## What to work on
When the line containing "apply (sy_range _" appears in the data below, begin copying there and stop only after the line containing "intros Ho [C1".

## Data to use
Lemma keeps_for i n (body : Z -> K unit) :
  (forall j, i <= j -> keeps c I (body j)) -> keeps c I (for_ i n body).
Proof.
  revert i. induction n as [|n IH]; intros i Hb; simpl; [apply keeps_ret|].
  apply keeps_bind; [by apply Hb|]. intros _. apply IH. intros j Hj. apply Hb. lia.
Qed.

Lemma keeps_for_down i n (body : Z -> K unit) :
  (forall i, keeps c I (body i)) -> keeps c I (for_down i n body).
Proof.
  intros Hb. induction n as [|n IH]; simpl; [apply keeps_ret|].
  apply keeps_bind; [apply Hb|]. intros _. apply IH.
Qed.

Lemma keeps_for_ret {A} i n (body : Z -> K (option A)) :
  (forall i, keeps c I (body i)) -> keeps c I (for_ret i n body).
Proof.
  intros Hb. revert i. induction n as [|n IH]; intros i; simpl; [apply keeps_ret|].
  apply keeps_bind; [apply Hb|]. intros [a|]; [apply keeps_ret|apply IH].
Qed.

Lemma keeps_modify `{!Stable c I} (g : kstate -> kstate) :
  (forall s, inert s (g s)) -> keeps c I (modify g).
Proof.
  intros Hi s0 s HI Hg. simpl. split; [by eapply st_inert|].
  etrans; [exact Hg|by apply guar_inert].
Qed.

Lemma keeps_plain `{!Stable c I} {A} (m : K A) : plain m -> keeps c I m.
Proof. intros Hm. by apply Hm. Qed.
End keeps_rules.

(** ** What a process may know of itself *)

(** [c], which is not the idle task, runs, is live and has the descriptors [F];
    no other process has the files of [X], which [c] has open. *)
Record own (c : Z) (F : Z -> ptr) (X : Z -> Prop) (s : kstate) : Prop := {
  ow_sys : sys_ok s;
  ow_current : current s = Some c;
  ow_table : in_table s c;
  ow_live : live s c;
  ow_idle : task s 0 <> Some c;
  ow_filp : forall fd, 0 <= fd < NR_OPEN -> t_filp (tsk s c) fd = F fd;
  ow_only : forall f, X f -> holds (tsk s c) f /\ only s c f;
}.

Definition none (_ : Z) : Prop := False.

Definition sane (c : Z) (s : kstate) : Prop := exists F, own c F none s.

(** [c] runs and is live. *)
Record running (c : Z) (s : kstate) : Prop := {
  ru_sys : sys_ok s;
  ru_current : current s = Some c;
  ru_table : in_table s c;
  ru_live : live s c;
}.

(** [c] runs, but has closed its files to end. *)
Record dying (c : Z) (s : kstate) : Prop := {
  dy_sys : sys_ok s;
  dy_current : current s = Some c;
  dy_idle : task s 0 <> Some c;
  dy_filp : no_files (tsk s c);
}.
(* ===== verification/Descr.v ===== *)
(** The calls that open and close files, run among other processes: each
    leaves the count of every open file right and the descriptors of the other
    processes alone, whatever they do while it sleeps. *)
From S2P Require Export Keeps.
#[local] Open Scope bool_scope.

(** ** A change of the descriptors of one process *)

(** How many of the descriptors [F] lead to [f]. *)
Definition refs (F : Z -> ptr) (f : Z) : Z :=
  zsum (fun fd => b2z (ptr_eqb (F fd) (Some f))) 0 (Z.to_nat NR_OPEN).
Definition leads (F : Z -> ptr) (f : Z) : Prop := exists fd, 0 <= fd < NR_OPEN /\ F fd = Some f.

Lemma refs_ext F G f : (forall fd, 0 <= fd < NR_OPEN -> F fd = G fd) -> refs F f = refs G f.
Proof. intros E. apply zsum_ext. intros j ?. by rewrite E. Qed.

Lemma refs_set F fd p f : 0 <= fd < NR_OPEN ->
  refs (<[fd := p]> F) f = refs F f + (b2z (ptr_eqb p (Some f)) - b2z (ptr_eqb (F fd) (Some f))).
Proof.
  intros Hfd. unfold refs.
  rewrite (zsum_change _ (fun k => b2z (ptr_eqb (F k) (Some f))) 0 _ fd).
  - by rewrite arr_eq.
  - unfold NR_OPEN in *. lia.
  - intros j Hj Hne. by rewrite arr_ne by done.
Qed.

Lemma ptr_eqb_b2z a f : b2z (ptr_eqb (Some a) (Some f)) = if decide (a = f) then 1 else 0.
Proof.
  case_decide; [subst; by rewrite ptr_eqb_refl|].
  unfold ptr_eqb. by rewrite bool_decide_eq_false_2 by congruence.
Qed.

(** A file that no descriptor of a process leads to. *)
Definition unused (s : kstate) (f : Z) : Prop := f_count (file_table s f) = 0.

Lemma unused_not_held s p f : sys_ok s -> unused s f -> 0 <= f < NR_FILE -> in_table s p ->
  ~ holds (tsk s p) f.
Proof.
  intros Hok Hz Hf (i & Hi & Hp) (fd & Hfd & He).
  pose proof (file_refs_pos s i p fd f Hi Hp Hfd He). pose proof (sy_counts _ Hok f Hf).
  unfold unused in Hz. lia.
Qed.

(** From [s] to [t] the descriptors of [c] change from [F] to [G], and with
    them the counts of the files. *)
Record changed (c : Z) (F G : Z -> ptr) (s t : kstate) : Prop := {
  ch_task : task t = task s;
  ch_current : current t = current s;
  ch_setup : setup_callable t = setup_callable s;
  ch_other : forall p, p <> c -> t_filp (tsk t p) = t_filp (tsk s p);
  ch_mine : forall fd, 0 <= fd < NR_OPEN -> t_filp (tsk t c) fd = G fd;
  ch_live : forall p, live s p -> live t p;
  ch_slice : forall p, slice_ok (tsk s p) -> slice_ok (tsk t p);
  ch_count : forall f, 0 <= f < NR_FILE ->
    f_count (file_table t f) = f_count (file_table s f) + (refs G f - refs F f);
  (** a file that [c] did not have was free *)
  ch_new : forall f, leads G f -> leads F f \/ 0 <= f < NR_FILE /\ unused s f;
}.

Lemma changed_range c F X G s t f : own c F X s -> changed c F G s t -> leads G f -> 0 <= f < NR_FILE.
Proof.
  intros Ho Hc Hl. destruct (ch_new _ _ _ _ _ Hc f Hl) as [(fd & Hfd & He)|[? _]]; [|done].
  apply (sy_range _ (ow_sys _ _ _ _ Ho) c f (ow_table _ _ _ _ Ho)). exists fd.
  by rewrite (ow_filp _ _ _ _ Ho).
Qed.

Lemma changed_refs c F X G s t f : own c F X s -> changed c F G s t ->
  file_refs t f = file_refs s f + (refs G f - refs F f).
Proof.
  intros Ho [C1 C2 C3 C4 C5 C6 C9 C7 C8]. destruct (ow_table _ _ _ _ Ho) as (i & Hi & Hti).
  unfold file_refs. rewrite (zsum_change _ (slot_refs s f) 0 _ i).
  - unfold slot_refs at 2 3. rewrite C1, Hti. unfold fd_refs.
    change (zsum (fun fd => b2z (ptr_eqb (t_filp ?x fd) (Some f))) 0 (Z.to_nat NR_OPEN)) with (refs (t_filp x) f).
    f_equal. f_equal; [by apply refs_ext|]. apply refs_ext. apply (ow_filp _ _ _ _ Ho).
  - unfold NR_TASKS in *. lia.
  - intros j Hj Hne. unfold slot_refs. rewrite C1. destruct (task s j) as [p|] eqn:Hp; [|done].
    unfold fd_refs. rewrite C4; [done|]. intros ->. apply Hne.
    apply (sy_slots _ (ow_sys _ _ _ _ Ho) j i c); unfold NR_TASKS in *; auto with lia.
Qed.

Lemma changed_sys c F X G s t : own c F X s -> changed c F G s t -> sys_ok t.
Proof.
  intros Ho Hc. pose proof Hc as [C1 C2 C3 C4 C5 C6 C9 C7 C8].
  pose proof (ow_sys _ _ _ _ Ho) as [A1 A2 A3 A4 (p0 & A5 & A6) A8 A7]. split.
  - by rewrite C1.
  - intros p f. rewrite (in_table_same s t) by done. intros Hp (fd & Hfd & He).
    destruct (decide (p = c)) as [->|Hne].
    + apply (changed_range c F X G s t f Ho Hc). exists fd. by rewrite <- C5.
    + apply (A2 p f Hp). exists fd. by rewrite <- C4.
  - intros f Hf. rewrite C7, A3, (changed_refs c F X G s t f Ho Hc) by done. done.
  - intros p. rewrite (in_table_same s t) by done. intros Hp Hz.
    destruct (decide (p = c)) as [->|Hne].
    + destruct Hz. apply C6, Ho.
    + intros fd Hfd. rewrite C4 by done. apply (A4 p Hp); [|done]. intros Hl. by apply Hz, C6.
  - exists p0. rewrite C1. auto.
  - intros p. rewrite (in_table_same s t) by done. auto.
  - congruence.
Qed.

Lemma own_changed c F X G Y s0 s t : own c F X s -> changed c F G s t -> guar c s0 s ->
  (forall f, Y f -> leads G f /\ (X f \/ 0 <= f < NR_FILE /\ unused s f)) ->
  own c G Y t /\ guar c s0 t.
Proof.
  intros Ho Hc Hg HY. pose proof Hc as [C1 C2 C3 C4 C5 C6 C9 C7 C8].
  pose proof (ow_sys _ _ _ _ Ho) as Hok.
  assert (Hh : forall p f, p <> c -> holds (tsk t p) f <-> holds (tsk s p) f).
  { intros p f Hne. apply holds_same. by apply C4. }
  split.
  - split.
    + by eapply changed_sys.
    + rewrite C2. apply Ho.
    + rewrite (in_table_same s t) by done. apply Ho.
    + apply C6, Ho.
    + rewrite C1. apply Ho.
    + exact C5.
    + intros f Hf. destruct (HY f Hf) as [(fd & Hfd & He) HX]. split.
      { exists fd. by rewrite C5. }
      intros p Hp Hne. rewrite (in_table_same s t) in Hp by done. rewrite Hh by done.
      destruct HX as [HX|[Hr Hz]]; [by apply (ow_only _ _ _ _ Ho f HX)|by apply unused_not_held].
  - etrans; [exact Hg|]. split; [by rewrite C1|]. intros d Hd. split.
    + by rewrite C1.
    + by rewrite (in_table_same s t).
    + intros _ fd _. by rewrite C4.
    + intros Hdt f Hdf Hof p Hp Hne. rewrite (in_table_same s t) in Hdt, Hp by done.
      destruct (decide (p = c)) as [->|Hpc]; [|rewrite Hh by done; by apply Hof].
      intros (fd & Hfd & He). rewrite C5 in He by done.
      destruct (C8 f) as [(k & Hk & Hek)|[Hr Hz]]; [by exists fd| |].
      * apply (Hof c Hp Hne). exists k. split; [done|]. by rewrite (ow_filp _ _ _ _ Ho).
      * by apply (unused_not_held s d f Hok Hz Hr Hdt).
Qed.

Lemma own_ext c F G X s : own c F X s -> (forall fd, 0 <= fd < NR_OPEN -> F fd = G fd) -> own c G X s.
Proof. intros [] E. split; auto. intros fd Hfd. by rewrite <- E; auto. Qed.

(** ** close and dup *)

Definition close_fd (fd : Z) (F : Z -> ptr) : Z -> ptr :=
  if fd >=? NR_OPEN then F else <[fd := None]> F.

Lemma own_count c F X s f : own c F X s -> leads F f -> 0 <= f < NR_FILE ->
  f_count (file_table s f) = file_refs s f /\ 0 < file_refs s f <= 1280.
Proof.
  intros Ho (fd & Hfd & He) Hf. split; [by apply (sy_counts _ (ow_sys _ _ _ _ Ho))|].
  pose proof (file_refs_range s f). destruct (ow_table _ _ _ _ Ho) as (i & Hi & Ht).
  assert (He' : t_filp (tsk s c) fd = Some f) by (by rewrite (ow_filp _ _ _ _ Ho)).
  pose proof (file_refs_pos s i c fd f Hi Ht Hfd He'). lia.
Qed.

...

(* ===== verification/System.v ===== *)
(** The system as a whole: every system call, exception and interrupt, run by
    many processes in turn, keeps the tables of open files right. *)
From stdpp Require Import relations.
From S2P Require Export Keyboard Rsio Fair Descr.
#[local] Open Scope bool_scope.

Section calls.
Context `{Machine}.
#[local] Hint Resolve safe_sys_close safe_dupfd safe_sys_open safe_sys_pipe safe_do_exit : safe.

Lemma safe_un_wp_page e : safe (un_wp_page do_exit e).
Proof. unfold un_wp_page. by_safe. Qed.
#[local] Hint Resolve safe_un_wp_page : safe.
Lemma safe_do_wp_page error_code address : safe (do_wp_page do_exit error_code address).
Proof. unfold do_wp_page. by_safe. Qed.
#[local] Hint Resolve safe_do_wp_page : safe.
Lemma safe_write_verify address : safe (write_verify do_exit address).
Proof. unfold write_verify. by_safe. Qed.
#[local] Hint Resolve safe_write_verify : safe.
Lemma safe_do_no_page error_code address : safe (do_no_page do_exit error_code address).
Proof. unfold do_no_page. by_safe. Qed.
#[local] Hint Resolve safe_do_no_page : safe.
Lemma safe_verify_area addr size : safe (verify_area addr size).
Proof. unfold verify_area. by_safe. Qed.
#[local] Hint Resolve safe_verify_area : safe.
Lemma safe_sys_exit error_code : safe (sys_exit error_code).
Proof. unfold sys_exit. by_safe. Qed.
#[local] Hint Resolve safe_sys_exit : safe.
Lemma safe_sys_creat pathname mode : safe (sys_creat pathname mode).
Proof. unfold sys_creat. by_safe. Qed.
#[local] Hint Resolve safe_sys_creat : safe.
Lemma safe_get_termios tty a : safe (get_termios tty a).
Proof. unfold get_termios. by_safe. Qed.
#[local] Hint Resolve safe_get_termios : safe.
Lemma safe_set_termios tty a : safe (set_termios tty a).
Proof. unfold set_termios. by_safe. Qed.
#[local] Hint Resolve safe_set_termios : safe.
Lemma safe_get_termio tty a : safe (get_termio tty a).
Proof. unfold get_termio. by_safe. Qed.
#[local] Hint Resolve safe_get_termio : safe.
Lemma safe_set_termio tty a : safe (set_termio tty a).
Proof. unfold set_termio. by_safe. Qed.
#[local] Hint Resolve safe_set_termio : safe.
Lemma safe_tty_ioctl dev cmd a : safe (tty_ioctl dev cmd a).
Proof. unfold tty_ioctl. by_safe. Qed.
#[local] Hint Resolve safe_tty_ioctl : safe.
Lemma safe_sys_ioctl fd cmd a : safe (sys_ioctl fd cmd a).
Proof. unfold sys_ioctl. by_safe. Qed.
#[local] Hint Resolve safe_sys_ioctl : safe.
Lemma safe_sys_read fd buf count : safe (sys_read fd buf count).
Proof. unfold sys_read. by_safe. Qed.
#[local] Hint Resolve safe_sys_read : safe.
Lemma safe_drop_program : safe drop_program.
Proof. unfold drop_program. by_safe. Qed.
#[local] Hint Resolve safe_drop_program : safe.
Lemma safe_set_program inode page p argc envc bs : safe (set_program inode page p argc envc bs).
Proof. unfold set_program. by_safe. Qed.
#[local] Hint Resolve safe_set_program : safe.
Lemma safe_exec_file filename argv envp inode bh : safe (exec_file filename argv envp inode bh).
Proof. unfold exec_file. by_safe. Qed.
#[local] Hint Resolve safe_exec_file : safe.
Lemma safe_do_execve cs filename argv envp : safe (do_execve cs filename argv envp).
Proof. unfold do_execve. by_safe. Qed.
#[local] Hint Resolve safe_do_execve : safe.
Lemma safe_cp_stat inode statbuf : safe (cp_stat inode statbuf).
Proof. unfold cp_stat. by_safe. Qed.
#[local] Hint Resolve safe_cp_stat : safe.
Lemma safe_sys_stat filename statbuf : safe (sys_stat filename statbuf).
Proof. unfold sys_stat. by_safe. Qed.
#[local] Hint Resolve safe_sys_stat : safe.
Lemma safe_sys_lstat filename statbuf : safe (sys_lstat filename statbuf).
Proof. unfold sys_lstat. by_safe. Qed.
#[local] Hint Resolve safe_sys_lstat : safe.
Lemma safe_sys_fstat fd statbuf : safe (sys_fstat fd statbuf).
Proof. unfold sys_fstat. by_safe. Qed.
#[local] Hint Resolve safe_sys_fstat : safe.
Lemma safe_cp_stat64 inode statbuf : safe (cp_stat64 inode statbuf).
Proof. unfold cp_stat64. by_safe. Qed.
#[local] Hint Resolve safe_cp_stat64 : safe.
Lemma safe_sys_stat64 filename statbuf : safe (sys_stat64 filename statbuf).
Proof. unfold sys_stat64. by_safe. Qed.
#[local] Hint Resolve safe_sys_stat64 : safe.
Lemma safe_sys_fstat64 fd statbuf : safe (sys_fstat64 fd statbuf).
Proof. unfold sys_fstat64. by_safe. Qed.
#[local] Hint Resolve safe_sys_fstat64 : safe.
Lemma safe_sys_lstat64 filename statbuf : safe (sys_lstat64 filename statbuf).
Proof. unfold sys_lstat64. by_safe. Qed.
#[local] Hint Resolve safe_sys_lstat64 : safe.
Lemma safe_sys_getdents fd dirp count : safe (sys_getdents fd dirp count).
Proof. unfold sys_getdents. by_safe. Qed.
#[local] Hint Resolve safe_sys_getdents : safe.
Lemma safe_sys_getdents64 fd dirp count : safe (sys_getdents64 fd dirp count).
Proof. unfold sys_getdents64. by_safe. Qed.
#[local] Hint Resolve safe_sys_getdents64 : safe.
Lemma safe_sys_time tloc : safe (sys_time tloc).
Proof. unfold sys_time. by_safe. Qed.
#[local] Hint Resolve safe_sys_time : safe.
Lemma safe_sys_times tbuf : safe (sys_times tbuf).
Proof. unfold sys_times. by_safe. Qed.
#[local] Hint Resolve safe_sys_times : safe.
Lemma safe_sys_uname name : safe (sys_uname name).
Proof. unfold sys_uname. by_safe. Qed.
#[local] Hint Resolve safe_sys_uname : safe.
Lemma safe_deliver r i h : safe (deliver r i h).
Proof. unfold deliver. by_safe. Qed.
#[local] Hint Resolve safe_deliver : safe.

--

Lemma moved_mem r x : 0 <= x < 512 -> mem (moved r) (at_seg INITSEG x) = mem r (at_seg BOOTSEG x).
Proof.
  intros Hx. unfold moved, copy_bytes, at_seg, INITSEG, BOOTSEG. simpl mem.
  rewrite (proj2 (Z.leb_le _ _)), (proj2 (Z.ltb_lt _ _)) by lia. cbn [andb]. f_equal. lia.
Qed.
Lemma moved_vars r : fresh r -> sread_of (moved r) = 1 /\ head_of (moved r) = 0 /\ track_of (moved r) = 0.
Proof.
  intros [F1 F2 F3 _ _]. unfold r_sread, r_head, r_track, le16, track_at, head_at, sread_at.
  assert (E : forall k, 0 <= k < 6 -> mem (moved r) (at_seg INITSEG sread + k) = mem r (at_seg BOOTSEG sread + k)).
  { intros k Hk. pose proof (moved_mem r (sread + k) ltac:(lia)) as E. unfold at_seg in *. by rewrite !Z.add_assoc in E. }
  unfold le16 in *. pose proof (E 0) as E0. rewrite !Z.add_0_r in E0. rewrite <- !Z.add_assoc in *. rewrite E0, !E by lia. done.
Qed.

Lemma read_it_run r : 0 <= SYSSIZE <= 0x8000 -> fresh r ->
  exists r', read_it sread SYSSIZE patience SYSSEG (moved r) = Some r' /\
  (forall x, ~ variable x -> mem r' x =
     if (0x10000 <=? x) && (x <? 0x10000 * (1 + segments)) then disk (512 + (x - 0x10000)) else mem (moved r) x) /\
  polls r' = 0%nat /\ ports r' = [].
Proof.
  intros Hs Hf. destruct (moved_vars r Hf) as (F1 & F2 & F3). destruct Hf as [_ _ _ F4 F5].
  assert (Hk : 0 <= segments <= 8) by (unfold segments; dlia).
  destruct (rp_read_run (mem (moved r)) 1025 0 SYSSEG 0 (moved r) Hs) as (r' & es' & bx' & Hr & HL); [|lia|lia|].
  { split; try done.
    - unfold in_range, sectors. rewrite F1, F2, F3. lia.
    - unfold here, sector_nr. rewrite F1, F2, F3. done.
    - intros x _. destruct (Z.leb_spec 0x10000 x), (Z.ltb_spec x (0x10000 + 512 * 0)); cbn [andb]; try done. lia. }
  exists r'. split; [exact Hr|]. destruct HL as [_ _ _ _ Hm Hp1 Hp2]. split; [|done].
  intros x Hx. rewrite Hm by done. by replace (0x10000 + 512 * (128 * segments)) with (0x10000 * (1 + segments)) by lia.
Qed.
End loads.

## Exercise response
  apply (sy_range _ (ow_sys _ _ _ _ Ho) c f (ow_table _ _ _ _ Ho)). exists fd.
  by rewrite (ow_filp _ _ _ _ Ho).
Qed.

Lemma changed_refs c F X G s t f : own c F X s -> changed c F G s t ->
  file_refs t f = file_refs s f + (refs G f - refs F f).
Proof.
  intros Ho [C1 C2 C3 C4 C5 C6 C9 C7 C8]. destruct (ow_table _ _ _ _ Ho) as (i & Hi & Hti).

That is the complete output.